The answer must consist of each line below that contains the word "aggregation", copied in full.
++++ EXTRACTED MATERIAL ++++
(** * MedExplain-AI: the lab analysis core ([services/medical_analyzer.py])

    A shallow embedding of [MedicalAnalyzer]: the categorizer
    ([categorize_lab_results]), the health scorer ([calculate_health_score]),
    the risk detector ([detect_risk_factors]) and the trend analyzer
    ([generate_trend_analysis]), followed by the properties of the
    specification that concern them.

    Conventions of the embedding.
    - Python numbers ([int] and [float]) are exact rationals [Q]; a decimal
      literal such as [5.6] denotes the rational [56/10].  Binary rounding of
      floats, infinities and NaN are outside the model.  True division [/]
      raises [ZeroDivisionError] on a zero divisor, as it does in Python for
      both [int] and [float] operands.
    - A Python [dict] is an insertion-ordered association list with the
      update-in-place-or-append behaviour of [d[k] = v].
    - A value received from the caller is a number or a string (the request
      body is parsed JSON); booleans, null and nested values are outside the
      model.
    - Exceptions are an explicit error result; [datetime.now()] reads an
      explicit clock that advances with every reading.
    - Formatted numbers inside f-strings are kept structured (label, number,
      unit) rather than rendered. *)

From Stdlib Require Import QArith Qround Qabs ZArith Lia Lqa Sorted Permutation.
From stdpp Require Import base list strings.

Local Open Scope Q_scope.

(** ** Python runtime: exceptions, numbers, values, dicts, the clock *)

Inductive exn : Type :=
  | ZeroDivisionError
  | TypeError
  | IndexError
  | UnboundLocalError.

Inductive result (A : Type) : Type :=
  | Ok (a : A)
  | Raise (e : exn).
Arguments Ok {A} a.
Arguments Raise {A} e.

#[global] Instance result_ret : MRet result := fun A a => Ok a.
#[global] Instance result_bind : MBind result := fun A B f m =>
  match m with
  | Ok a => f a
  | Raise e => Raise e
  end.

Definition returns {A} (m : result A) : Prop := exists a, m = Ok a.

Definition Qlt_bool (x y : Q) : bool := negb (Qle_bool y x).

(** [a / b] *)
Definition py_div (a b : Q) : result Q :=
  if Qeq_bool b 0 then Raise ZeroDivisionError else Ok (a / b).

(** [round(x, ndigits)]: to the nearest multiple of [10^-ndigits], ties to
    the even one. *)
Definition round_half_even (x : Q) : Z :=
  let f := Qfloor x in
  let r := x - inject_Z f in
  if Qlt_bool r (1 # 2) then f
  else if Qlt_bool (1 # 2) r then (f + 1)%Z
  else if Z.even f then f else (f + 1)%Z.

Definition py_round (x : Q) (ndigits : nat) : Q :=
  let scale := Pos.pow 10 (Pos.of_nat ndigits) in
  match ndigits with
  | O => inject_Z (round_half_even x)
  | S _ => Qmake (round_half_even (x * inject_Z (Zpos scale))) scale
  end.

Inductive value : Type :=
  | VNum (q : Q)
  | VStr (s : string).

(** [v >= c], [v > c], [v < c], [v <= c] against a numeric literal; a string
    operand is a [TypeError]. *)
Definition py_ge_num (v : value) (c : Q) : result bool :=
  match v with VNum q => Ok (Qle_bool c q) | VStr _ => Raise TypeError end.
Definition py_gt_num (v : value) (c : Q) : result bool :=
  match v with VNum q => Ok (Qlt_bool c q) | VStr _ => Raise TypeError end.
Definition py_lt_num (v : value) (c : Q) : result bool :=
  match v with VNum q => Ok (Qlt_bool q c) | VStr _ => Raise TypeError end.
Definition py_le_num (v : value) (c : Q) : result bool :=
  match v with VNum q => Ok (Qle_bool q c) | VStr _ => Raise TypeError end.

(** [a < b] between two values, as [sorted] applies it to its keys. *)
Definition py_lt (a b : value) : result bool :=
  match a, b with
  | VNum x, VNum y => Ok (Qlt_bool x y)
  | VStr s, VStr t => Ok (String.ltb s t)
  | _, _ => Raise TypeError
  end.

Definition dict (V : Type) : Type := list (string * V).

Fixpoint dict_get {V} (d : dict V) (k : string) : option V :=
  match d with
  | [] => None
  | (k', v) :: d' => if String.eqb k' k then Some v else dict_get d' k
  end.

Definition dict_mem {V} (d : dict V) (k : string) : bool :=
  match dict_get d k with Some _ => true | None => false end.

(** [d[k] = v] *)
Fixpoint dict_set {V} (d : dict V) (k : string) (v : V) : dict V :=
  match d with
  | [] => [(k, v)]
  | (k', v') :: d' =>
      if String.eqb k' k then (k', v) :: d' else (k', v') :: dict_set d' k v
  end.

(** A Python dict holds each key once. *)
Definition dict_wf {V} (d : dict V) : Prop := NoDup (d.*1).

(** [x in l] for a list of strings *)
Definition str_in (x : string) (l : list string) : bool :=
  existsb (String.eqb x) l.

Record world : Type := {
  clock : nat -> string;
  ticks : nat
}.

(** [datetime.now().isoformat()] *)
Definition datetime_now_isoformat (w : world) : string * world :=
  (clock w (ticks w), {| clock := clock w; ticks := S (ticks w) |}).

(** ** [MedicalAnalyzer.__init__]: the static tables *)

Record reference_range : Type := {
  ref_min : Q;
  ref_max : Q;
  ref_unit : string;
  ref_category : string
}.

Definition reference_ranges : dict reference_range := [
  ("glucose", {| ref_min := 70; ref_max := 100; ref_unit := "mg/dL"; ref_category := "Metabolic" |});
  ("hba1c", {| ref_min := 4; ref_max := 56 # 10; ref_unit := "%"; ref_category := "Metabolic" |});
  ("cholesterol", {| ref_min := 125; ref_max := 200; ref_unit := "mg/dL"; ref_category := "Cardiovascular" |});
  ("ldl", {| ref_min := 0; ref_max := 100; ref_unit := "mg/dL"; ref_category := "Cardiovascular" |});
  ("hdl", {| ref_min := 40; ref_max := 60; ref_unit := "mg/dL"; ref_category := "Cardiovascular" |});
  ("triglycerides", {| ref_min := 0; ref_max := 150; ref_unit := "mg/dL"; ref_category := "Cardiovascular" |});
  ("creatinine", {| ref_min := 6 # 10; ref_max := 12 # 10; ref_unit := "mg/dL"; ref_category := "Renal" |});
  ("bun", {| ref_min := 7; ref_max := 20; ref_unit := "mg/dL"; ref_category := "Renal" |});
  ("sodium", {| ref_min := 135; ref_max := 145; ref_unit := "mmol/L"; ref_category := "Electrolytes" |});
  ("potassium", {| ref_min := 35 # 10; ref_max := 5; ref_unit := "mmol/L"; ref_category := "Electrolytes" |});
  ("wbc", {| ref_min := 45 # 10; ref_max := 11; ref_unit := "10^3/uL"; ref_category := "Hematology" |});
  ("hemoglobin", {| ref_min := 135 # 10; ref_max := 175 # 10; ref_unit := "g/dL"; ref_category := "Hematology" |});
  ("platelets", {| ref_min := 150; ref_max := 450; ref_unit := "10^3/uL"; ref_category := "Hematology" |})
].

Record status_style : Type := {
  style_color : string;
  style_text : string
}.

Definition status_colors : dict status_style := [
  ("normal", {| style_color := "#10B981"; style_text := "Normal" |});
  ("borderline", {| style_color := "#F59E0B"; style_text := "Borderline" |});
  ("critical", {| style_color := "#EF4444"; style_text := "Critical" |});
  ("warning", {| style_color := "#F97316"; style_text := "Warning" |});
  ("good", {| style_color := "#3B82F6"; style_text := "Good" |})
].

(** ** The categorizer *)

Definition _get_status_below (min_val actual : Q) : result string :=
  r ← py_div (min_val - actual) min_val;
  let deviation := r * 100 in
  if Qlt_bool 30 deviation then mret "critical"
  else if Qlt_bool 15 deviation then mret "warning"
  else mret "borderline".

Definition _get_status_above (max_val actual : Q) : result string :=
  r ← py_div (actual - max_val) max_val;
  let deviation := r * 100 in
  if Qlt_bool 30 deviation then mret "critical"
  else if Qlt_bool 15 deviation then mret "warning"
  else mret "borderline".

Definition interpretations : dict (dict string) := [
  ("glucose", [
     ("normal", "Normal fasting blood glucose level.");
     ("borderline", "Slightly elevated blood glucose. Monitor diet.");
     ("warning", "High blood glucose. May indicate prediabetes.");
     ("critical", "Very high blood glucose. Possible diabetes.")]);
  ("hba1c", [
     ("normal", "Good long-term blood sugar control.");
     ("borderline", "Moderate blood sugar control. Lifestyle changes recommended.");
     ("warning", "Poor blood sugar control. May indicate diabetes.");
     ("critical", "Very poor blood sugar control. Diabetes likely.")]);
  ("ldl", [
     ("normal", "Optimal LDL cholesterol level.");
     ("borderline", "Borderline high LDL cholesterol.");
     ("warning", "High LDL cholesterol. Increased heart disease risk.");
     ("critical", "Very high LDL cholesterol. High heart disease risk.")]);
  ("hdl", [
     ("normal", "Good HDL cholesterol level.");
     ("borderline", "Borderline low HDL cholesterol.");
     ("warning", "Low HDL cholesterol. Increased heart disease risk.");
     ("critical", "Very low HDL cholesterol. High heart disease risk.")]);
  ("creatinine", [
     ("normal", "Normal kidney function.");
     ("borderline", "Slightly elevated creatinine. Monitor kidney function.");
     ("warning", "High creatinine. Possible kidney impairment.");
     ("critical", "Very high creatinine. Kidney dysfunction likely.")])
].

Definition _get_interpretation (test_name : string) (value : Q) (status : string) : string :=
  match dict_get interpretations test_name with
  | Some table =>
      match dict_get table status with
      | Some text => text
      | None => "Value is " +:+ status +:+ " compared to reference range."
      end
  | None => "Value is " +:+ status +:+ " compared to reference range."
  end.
++++
++++ EXTRACTED MATERIAL ++++
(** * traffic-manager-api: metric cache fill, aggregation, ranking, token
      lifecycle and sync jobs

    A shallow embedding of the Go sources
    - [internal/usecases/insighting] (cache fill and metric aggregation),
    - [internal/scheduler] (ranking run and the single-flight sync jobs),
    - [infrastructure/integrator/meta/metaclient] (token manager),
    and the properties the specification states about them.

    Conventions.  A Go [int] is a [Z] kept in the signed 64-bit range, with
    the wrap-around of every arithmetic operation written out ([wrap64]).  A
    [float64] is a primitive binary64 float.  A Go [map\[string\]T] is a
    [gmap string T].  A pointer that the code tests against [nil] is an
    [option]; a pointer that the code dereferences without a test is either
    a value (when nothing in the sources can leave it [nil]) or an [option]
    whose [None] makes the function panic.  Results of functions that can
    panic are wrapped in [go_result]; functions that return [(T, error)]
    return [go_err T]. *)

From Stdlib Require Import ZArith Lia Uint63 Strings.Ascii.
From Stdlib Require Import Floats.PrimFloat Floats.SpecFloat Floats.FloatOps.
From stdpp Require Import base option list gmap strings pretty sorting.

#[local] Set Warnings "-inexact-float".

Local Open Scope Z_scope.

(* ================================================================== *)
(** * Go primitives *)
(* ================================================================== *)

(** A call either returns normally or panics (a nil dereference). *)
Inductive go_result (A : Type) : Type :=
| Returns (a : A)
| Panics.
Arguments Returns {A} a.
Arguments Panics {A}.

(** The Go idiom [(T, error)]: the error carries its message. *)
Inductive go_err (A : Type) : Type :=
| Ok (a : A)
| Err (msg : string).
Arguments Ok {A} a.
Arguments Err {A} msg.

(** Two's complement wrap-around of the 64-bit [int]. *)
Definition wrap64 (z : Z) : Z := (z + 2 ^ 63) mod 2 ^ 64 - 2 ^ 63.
++++
SOLUTION –
(** * traffic-manager-api: metric cache fill, aggregation, ranking, token
    - [internal/usecases/insighting] (cache fill and metric aggregation),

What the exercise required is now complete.